#[export] Instance publication_fence : Fenced ArtifactPublicationIdentity := λ s r,
  let! _ := require_current (ap_world s) (ap_world r) in
  require_same_logical display_artifact (lit "artifact") (ap_artifact s) (ap_artifact r).

(** What a fence promises to the code that holds a reference. *)
Class FenceLaw (A : Type) `{Fenced A} : Prop := fence_exact (s r : A) : require_current s r = inr tt ↔ s = r.

Lemma same_logical_ok {A} `{EqDecision A} show kind (a b : A) :
  require_same_logical show kind a b = inr tt ↔ a = b.
Proof. unfold require_same_logical. case_decide; naive_solver. Qed.

Lemma generation_ok {k} kind (a b : generation_identity k) :
  require_generation kind (generation_get a) (generation_get b) = inr tt ↔ a = b.
Proof.
  unfold require_generation. destruct a as [a], b as [b]; simpl. destruct (Z.eqb_spec a b); naive_solver.
Qed.

Lemma then_ok {E B} (r : E + unit) (k : E + B) b :
  (let! _ := r in k) = inr b ↔ r = inr tt ∧ k = inr b.
Proof. destruct r as [|[]]; simpl; naive_solver. Qed.

(** A fence that chains the fences of its coordinates is exact when they are. *)
Ltac fence :=
  intros [] []; unfold require_current at 1; simpl;
  rewrite ?then_ok, ?same_logical_ok, ?generation_ok, ?fence_exact; naive_solver.

#[export] Instance world_fence_law : FenceLaw WorldIdentity.
Proof. unfold world_fence. fence. Qed.
#[export] Instance node_fence_law : FenceLaw NodeIdentity.
Proof. unfold node_fence. fence. Qed.
#[export] Instance governor_fence_law : FenceLaw GovernorIdentity.
Proof. unfold governor_fence. fence. Qed.
#[export] Instance domain_fence_law : FenceLaw DomainIdentity.
Proof. unfold domain_fence. fence. Qed.
#[export] Instance process_fence_law : FenceLaw ProcessIdentity.
Proof. unfold process_fence. fence. Qed.
#[export] Instance owner_fence_law : FenceLaw ResourceOwner.
Proof. unfold owner_fence. fence. Qed.
#[export] Instance resource_fence_law : FenceLaw ResourceIdentity.
Proof. unfold resource_fence. fence. Qed.
#[export] Instance object_fence_law : FenceLaw ObjectIdentity.
Proof. unfold object_fence. fence. Qed.
#[export] Instance attempt_fence_law : FenceLaw AttemptIdentity.
Proof. unfold attempt_fence. fence. Qed.
#[export] Instance checkpoint_fence_law : FenceLaw CheckpointIdentity.
Proof. unfold checkpoint_fence. fence. Qed.
#[export] Instance publication_fence_law : FenceLaw ArtifactPublicationIdentity.
Proof. unfold publication_fence. fence. Qed.

(** ** Well-formed identities: those that the constructors return *)

Definition name_wf {k} (n : string_identity k) : Prop := name_new k (as_str n) = inr n.
Definition generation_wf {k} (g : generation_identity k) : Prop := 0 < generation_get g ≤ U64_MAX.
Definition path_wf (r : ResourceId) : Prop := resource_id_new (resource_path r) = inr r.
Definition world_wf (w : WorldIdentity) : Prop := name_wf (wi_world w) ∧ generation_wf (wi_epoch w).
Definition node_wf (n : NodeIdentity) : Prop :=
  name_wf (ni_world n) ∧ name_wf (ni_node n) ∧ generation_wf (ni_generation n).
Definition domain_wf (d : DomainIdentity) : Prop :=
  node_wf (di_node d) ∧ name_wf (di_domain d) ∧ generation_wf (di_generation d).
Definition process_wf (p : ProcessIdentity) : Prop :=
  domain_wf (pi_domain p) ∧ name_wf (pi_process p) ∧ generation_wf (pi_generation p).
Definition owner_wf (o : ResourceOwner) : Prop :=
  match o with
  | OwnerWorld w => world_wf w
  | OwnerNode n => node_wf n
  | OwnerDomain d => domain_wf d
  | OwnerProcess p => process_wf p
  end.
Definition resource_wf (r : ResourceIdentity) : Prop :=
  owner_wf (ri_owner r) ∧ path_wf (ri_resource r) ∧ generation_wf (ri_generation r).

(** What [validate_component] accepts. *)
Definition component (value : str) : Prop :=
  value ≠ [] ∧ Z.of_nat (length value) ≤ MAX_SIMPLE_ID_BYTES ∧ value ≠ lit "." ∧ value ≠ lit ".." ∧
  Forall (λ b, is_component_byte b = true) value.

Lemma validate_component_ok kind value : validate_component kind value = inr tt ↔ component value.
Proof.
  unfold validate_component, component. case_bool_decide as He; [naive_solver|].
  destruct (Z.ltb_spec MAX_SIMPLE_ID_BYTES (Z.of_nat (length value))); [split; [done|lia]|].
  rewrite <-forallb_Forall. case_bool_decide as Hd; simpl; [naive_solver|].
  destruct (forallb is_component_byte value) eqn:Hf; simpl; naive_solver.
Qed.

Lemma name_wf_ok {k} (n : string_identity k) : name_wf n ↔ component (as_str n).
Proof.
  unfold name_wf, name_new. rewrite then_ok, validate_component_ok. destruct n; naive_solver.
Qed.

Lemma component_clean value b : component value → is_component_byte b = false → b ∉ value.
Proof. intros (_ & _ & _ & _ & Hf) Hb Hin. eapply Forall_forall in Hf; [|done]. simpl in Hf. congruence. Qed.

Lemma is_ok_inr {E} (r : E + unit) : is_ok r = true ↔ r = inr tt.
Proof. destruct r as [|[]]; naive_solver. Qed.

(** ** Resource paths *)

Lemma path_components value :
  existsb (λ c, bool_decide (c = []) || bool_decide (c = lit ".") || bool_decide (c = lit "..")
             || negb (is_ok (validate_component (lit "resource identity") c))) (split_byte 47 value) = false ↔
  Forall component (split_byte 47 value).
Proof.
  rewrite <-not_true_iff_false, existsb_exists, Forall_forall. split.
  - intros H c Hc. apply (validate_component_ok (lit "resource identity")), is_ok_inr.
    destruct (is_ok _) eqn:Hok; [done|]. exfalso. apply H. exists c.
    split; [by apply list_elem_of_In|]. by rewrite Hok, orb_true_r.
  - intros H (c & Hc & Hb). apply list_elem_of_In, H in Hc as Hcomp.
    pose proof Hcomp as Hv. apply (validate_component_ok (lit "resource identity")), is_ok_inr in Hv.
    rewrite Hv in Hb. destruct Hcomp as (? & _ & ? & ? & _). by rewrite !bool_decide_eq_false_2 in Hb.
Qed.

------------------------------------------------------------------------

■ **The task**:
The material must be transcribed exactly, down to the last line.

■ **Reply**:
#[export] Instance publication_fence : Fenced ArtifactPublicationIdentity := λ s r,
  let! _ := require_current (ap_world s) (ap_world r) in
  require_same_logical display_artifact (lit "artifact") (ap_artifact s) (ap_artifact r).

(** What a fence promises to the code that holds a reference. *)
Class FenceLaw (A : Type) `{Fenced A} : Prop := fence_exact (s r : A) : require_current s r = inr tt ↔ s = r.

Lemma same_logical_ok {A} `{EqDecision A} show kind (a b : A) :
  require_same_logical show kind a b = inr tt ↔ a = b.
Proof. unfold require_same_logical. case_decide; naive_solver. Qed.

Lemma generation_ok {k} kind (a b : generation_identity k) :
  require_generation kind (generation_get a) (generation_get b) = inr tt ↔ a = b.
Proof.
  unfold require_generation. destruct a as [a], b as [b]; simpl. destruct (Z.eqb_spec a b); naive_solver.
Qed.

Lemma then_ok {E B} (r : E + unit) (k : E + B) b :
  (let! _ := r in k) = inr b ↔ r = inr tt ∧ k = inr b.
Proof. destruct r as [|[]]; simpl; naive_solver. Qed.

(** A fence that chains the fences of its coordinates is exact when they are. *)
Ltac fence :=
  intros [] []; unfold require_current at 1; simpl;
  rewrite ?then_ok, ?same_logical_ok, ?generation_ok, ?fence_exact; naive_solver.

#[export] Instance world_fence_law : FenceLaw WorldIdentity.
Proof. unfold world_fence. fence. Qed.
#[export] Instance node_fence_law : FenceLaw NodeIdentity.
Proof. unfold node_fence. fence. Qed.
#[export] Instance governor_fence_law : FenceLaw GovernorIdentity.
Proof. unfold governor_fence. fence. Qed.
#[export] Instance domain_fence_law : FenceLaw DomainIdentity.
Proof. unfold domain_fence. fence. Qed.
#[export] Instance process_fence_law : FenceLaw ProcessIdentity.
Proof. unfold process_fence. fence. Qed.
#[export] Instance owner_fence_law : FenceLaw ResourceOwner.
Proof. unfold owner_fence. fence. Qed.
#[export] Instance resource_fence_law : FenceLaw ResourceIdentity.
Proof. unfold resource_fence. fence. Qed.
#[export] Instance object_fence_law : FenceLaw ObjectIdentity.
Proof. unfold object_fence. fence. Qed.
#[export] Instance attempt_fence_law : FenceLaw AttemptIdentity.
Proof. unfold attempt_fence. fence. Qed.
#[export] Instance checkpoint_fence_law : FenceLaw CheckpointIdentity.
Proof. unfold checkpoint_fence. fence. Qed.
#[export] Instance publication_fence_law : FenceLaw ArtifactPublicationIdentity.
Proof. unfold publication_fence. fence. Qed.

(** ** Well-formed identities: those that the constructors return *)

Definition name_wf {k} (n : string_identity k) : Prop := name_new k (as_str n) = inr n.
Definition generation_wf {k} (g : generation_identity k) : Prop := 0 < generation_get g ≤ U64_MAX.
Definition path_wf (r : ResourceId) : Prop := resource_id_new (resource_path r) = inr r.
Definition world_wf (w : WorldIdentity) : Prop := name_wf (wi_world w) ∧ generation_wf (wi_epoch w).
Definition node_wf (n : NodeIdentity) : Prop :=
  name_wf (ni_world n) ∧ name_wf (ni_node n) ∧ generation_wf (ni_generation n).
Definition domain_wf (d : DomainIdentity) : Prop :=
  node_wf (di_node d) ∧ name_wf (di_domain d) ∧ generation_wf (di_generation d).
Definition process_wf (p : ProcessIdentity) : Prop :=
  domain_wf (pi_domain p) ∧ name_wf (pi_process p) ∧ generation_wf (pi_generation p).
Definition owner_wf (o : ResourceOwner) : Prop :=
  match o with
  | OwnerWorld w => world_wf w
  | OwnerNode n => node_wf n
  | OwnerDomain d => domain_wf d
  | OwnerProcess p => process_wf p
  end.
Definition resource_wf (r : ResourceIdentity) : Prop :=
  owner_wf (ri_owner r) ∧ path_wf (ri_resource r) ∧ generation_wf (ri_generation r).

(** What [validate_component] accepts. *)
Definition component (value : str) : Prop :=
  value ≠ [] ∧ Z.of_nat (length value) ≤ MAX_SIMPLE_ID_BYTES ∧ value ≠ lit "." ∧ value ≠ lit ".." ∧
  Forall (λ b, is_component_byte b = true) value.

Lemma validate_component_ok kind value : validate_component kind value = inr tt ↔ component value.
Proof.
  unfold validate_component, component. case_bool_decide as He; [naive_solver|].
  destruct (Z.ltb_spec MAX_SIMPLE_ID_BYTES (Z.of_nat (length value))); [split; [done|lia]|].
  rewrite <-forallb_Forall. case_bool_decide as Hd; simpl; [naive_solver|].
  destruct (forallb is_component_byte value) eqn:Hf; simpl; naive_solver.
Qed.

Lemma name_wf_ok {k} (n : string_identity k) : name_wf n ↔ component (as_str n).
Proof.
  unfold name_wf, name_new. rewrite then_ok, validate_component_ok. destruct n; naive_solver.
Qed.

Lemma component_clean value b : component value → is_component_byte b = false → b ∉ value.
Proof. intros (_ & _ & _ & _ & Hf) Hb Hin. eapply Forall_forall in Hf; [|done]. simpl in Hf. congruence. Qed.

Lemma is_ok_inr {E} (r : E + unit) : is_ok r = true ↔ r = inr tt.
Proof. destruct r as [|[]]; naive_solver. Qed.

(** ** Resource paths *)

Lemma path_components value :
  existsb (λ c, bool_decide (c = []) || bool_decide (c = lit ".") || bool_decide (c = lit "..")
             || negb (is_ok (validate_component (lit "resource identity") c))) (split_byte 47 value) = false ↔
  Forall component (split_byte 47 value).
Proof.
  rewrite <-not_true_iff_false, existsb_exists, Forall_forall. split.
  - intros H c Hc. apply (validate_component_ok (lit "resource identity")), is_ok_inr.
    destruct (is_ok _) eqn:Hok; [done|]. exfalso. apply H. exists c.
    split; [by apply list_elem_of_In|]. by rewrite Hok, orb_true_r.
  - intros H (c & Hc & Hb). apply list_elem_of_In, H in Hc as Hcomp.
    pose proof Hcomp as Hv. apply (validate_component_ok (lit "resource identity")), is_ok_inr in Hv.
    rewrite Hv in Hb. destruct Hcomp as (? & _ & ? & ? & _). by rewrite !bool_decide_eq_false_2 in Hb.
Qed.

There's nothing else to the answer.